The 2015 outbreak of Zika epidemic has explosively spilled over 80 countries and regions worldwide. China has imported cases and also has ZIKV isolation in local vector. Zika virus (ZIKV) infection can cause adult Guillain–Barré syndrome and microcephaly in fetuses and newborns. Zika now is the worldwide threat to the public health. Although progresses have been made in vaccine development against ZIKV, the potential antibody-dependent enhancement (ADE) of infection of dengue virus (DENV) caused by ZIKV vaccine has become a widespread safety concern, especially considering the fact of the high degree of overlap between their epidemic areas. Some scholars eliminated ADE effect by mutating fusion loop (FL) of ZIKV, but immunogenicity was also significantly reduced. Based on analysis of structural biology, this project intends to select FL mutation which is beneficial to structural stability of ZIKV capsule protein and introduce disulfide bond to further stabilize the natural conformation of antigen in aim to screen ZIKV vaccine which can eliminate ADE effect and also has good immunogenicity. DNA vaccine platform was used to evaluate vaccine efficacy against ZIKV and ADE potential on DENV by ex vivo and in vivo experiments. This project will lay the foundation for the development of a safer ZIKV vaccine and have promising application potential. Moreover, this project will also provide new evidence for the immunological interplay between ZIKV and DENV.

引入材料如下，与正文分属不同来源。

(* ===== verification/FailureClass.v ===== *)
(** * Failure classification

    schemas/output.go ([SubagentOutput]), core/failure_classify.go
    ([classifyError]), core/scheduler_decision_preflight.go ([diagnoseFault])
    and [reclassifyToolRefusal] of core/scheduler_decision_failure.go. *)

From S2P Require Import Prelude TaskStatus Schema.
From Stdlib Require Import SpecFloat.

Inductive SubagentStatus :=
| StatusOK | StatusPartial | StatusFailed | StatusCapabilityRequired
| StatusDelegationRequired | StatusApprovalRequired
| StatusOther (s : string).
#[export] Instance SubagentStatus_eq_dec : EqDecision SubagentStatus.
Proof. solve_decision. Defined.

Record Usage := mkUsage { PromptTokens : Z; CompletionTokens : Z; TotalTokens : Z }.

Module Attachment.
Record t := mk { MimeType : string; Path : string; Label : string }.
End Attachment.

(** [SubagentOutput] (schemas/output.go): the envelope a subagent returns.  The
    result distinguishes a nil map ([None]), which is not deposited. *)
Module SubagentOutput.
Record t := mk {
  Status : SubagentStatus;
  Confidence : float64;
  Result : option (gmap string any);
  MissingContext : list string;
  RequiredCapabilities : list string;
  ApprovalRequiredMounts : list string;
  ApprovalRequiredSkills : list string;
  Capability : string;
  Usage_ : option Usage;
  Assumptions : list string;
  Attachments : list Attachment.t;
  Warnings : list string;
  SkillIDs : list string;
  TokenUsed : Z
}.
#[global] Instance eta : Eta t := λ r,
  mk (Status r) (Confidence r) (Result r) (MissingContext r) (RequiredCapabilities r) (ApprovalRequiredMounts r)
    (ApprovalRequiredSkills r) (Capability r) (Usage_ r) (Assumptions r) (Attachments r) (Warnings r) (SkillIDs r) (TokenUsed r).
End SubagentOutput.

(** Reading a Go map that may be nil. *)
Definition result_map (o : SubagentOutput.t) : gmap string any := default ∅ (SubagentOutput.Result o).

(** [FailureClass]: the failure taxonomy. *)
Inductive FailureClass :=
| FailureClassRateLimit | FailureClassBadRequest | FailureClassAuthPermission
| FailureClassMissingDependency | FailureClassRoleMissing | FailureClassTransient
| FailureClassContextDeficit | FailureClassCapabilityRequired
| FailureClassApprovalRequired | FailureClassGenerativeUncertainty
| FailureClassContractViolation | FailureClassCostOverrun
| FailureClassDeterministicToolRefusal | FailureClassResourceNotFound.
#[export] Instance FailureClass_eq_dec : EqDecision FailureClass.
Proof. solve_decision. Defined.

(** [string(cause)]. *)
Definition failure_string (c : FailureClass) : string :=
  match c with
  | FailureClassRateLimit => "rate_limit"
  | FailureClassBadRequest => "bad_request"
  | FailureClassAuthPermission => "auth_permission"
  | FailureClassMissingDependency => "missing_dependency"
  | FailureClassRoleMissing => "role_missing"
  | FailureClassTransient => "transient"
  | FailureClassContextDeficit => "context_deficit"
  | FailureClassCapabilityRequired => "capability_required"
  | FailureClassApprovalRequired => "approval_required"
  | FailureClassGenerativeUncertainty => "generative_uncertainty"
  | FailureClassContractViolation => "contract_violation"
  | FailureClassCostOverrun => "cost_overrun"
  | FailureClassDeterministicToolRefusal => "deterministic_tool_refusal"
  | FailureClassResourceNotFound => "resource_not_found"
  end.

(** A Go error: the types in its [errors.As] chain and its flattened text. *)
Inductive ErrNode := RateLimitError | BadRequestError | OtherError.
#[export] Instance ErrNode_eq_dec : EqDecision ErrNode.
Proof. solve_decision. Defined.
Record GoError := mkGoError { err_chain : list ErrNode; err_msg : string }.
Definition errors_As (k : ErrNode) (e : GoError) : bool := bool_decide (k ∈ err_chain e).

Definition classifyError (err : option GoError) : FailureClass :=
  match err with
  | None => FailureClassTransient
  | Some e =>
      let msg := err_msg e in
      if errors_As RateLimitError e then FailureClassRateLimit
      else if errors_As BadRequestError e then FailureClassBadRequest
      else if contains "HTTP 429" msg || contains "RESOURCE_EXHAUSTED" msg
              || contains "rate limit" (to_lower msg) || contains "rate_limited" (to_lower msg)
      then FailureClassRateLimit
      else if contains "HTTP 403" msg || contains "PERMISSION_DENIED" msg || contains "HTTP 401" msg
      then FailureClassAuthPermission
      else if contains "missing dependency:" msg then FailureClassMissingDependency
      else if contains ("role " +:+ quote_str) msg
              && (contains (quote_str +:+ " not found") msg || contains "generation failed" msg
                  || contains "generation is disabled" msg)
      then FailureClassRoleMissing
      else FailureClassTransient
  end.

Definition f_0_6 : float64 := S754_finite false 5404319552844595 (-53).

(** [diagnoseFault]: root cause, suggested action and missing details. *)
Definition diagnoseFault (output : option SubagentOutput.t) (step : Step.t)
    : FailureClass * string * list string :=
  match output with
  | None => (FailureClassTransient, "Execution failed with unknown error.", [])
  | Some o =>
      if decide (SubagentOutput.Status o = StatusApprovalRequired) then
        (FailureClassApprovalRequired,
         "Awaiting human approval to mount the requested MCP capability.",
         SubagentOutput.ApprovalRequiredMounts o)
      else if decide (0 < length (SubagentOutput.MissingContext o)) then
        (FailureClassContextDeficit,
         "Prompt the Manager to supply required data or upstream variables.",
         SubagentOutput.MissingContext o)
      else if decide (SubagentOutput.Status o = StatusCapabilityRequired) then
        (FailureClassCapabilityRequired,
         "Instruct Manager to mount the required capability via additional_mcps.",
         SubagentOutput.RequiredCapabilities o)
      else
        let conf := match Step.Confidence step with
                    | Some c => c
                    | None => SubagentOutput.Confidence o
                    end in
        if fltb conf f_0_6 then
          (FailureClassGenerativeUncertainty,
           "Trigger Auto-Refine with stricter constraints or human review.", [])
        else (FailureClassTransient, "Escalate model tier or abort/skip.", [])
  end.

(** [RepeatedToolFailure] (core/spawner_utils.go): the tool that failed most in
    this task, the first one in range order on a tie. *)
Definition RepeatedToolFailure (counts : gmap string Z) (ord : list string) : string * Z :=
  foldl (λ best kv, if decide (best.2 < kv.2)%Z then kv else best) ("", 0%Z) (range counts ord).

Definition toolFailCircuitBreakerThreshold : Z := 3.

(** [reclassifyToolRefusal]; [counts] is [None] when the engine has no spawner. *)
Definition reclassifyToolRefusal (counts : option (gmap string Z)) (ord : list string)
    (cause : FailureClass) (suggestion : string) (details : list string)
    : FailureClass * string * list string :=
  match counts with
  | None => (cause, suggestion, details)
  | Some m =>
      if decide (cause ≠ FailureClassGenerativeUncertainty) then (cause, suggestion, details)
      else
        let '(tool, n) := RepeatedToolFailure m ord in
        if decide (n < toolFailCircuitBreakerThreshold)%Z then (cause, suggestion, details)
        else (FailureClassDeterministicToolRefusal,
              ("Tool " +:+ go_quote tool +:+ " failed " +:+ pretty n
               +:+ " times this task; deterministic or environmental refusal. Do not repeat the same call.")%string,
              details ++ [tool])
  end.

(** ** Properties *)

Lemma RepeatedToolFailure_max m ord :
  range_order m ord →
  ∀ t n, m !! t = Some n → (n ≤ (RepeatedToolFailure m ord).2)%Z.
Proof.
  intros Ho t n Ht. unfold RepeatedToolFailure.
  assert (Hmono : ∀ (l : list (string * Z)) b,
    (b.2 ≤ (foldl (λ best kv, if decide (best.2 < kv.2)%Z then kv else best) b l).2)%Z ∧
    ∀ kv, kv ∈ l →
      (kv.2 ≤ (foldl (λ best kv, if decide (best.2 < kv.2)%Z then kv else best) b l).2)%Z).
  { induction l as [|x l IH]; intros b; simpl; [split; [lia|]; by intros ? ?%elem_of_nil|].
    destruct (IH (if decide (b.2 < x.2)%Z then x else b)) as [H1 H2]. split.
    - case_decide; lia.
    - intros kv [->|Hin]%elem_of_cons; [case_decide; lia|by apply H2]. }
  refine (proj2 (Hmono _ _) (t, n) _). by apply range_order_lookup.
Qed.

2015年寨卡疫情爆发，蔓延至全球80多个国家和地区，我国既有输入病例也在本土蚊虫中分离到寨卡病毒。寨卡病毒可导致成人格林-巴利综合征和新生儿小头症，严重威胁全球公共卫生安全。尽管寨卡疫苗研发已取得一定进展，但寨卡对登革的抗体依赖感染增强效应（ADE）是大家普遍担忧的疫苗安全性问题，特别是考虑到这两种病毒流行地域高度重叠的现实。有学者通过将寨卡病毒疏水融合环（FL）表位进行突变消除了ADE效应，但疫苗免疫原性也显著降低。基于结构生物学分析，本项目拟选用利于寨卡囊膜蛋白结构稳定的FL突变并引入二硫键进一步稳固抗原天然构象的方法，筛选可消除ADE效应兼具良好免疫原性的寨卡疫苗。使用DNA疫苗平台在细胞和动物水平评价疫苗对寨卡病毒的免疫保护效果和对登革病毒感染的ADE效应。该项目将为研制更安全的寨卡疫苗奠定基础并具有较高的应用潜力，也为寨卡和登革病毒之间的免疫互作规律提供新依据。

寨卡病毒可导致成人格林-巴利综合征和新生儿小头症，严重威胁全球公共卫生安全。寨卡病毒和登革病毒同属黄病毒科，亲缘关系近，并且两种病毒流行区域高度重叠，寨卡病毒感染可导致对登革的抗体依赖的感染增强效应（ADE）。本项目通过把寨卡病毒E蛋白的FL区域与黄病毒属中进化关系最远的昆虫特异性黄病毒的FL区域进行同源替换获得了MutB和MutC突变体，并开发了相应的腺病毒载体疫苗，两种突变体疫苗可在小鼠中诱导针对寨卡病毒的清除性免疫，同时消除了针对登革感染的ADE效应，该疫苗具有巨大的应用潜力，并为其余黄病毒疫苗的开发提供了重要借鉴。.此外，在本项目的资助下，我们基于新冠病毒RBD开发了mRNA疫苗，该疫苗一针免疫即可在小鼠中诱导高水平的持久的免疫应答，具有重要的应用前景；研究了新冠RBD和S免疫原所诱导的抗体库差异，发现S抗原诱导的抗体多样化且NTD中和抗体和RBD中和抗体具有很好的协同效应，中和活性高，RBD抗原可诱导大量非阻断的中和抗体，由于在新冠病毒进行中，NTD中和抗体易失活，RBD和NTD中和抗体协同效应丧失，RBD免疫原显示出比S更好的抗病毒突变能力；针对I类囊膜病毒提出了非标签化的受体结合结构域三聚化策略，开发了可抵抗新冠和流感病毒共感染的新冠和流感联合疫苗。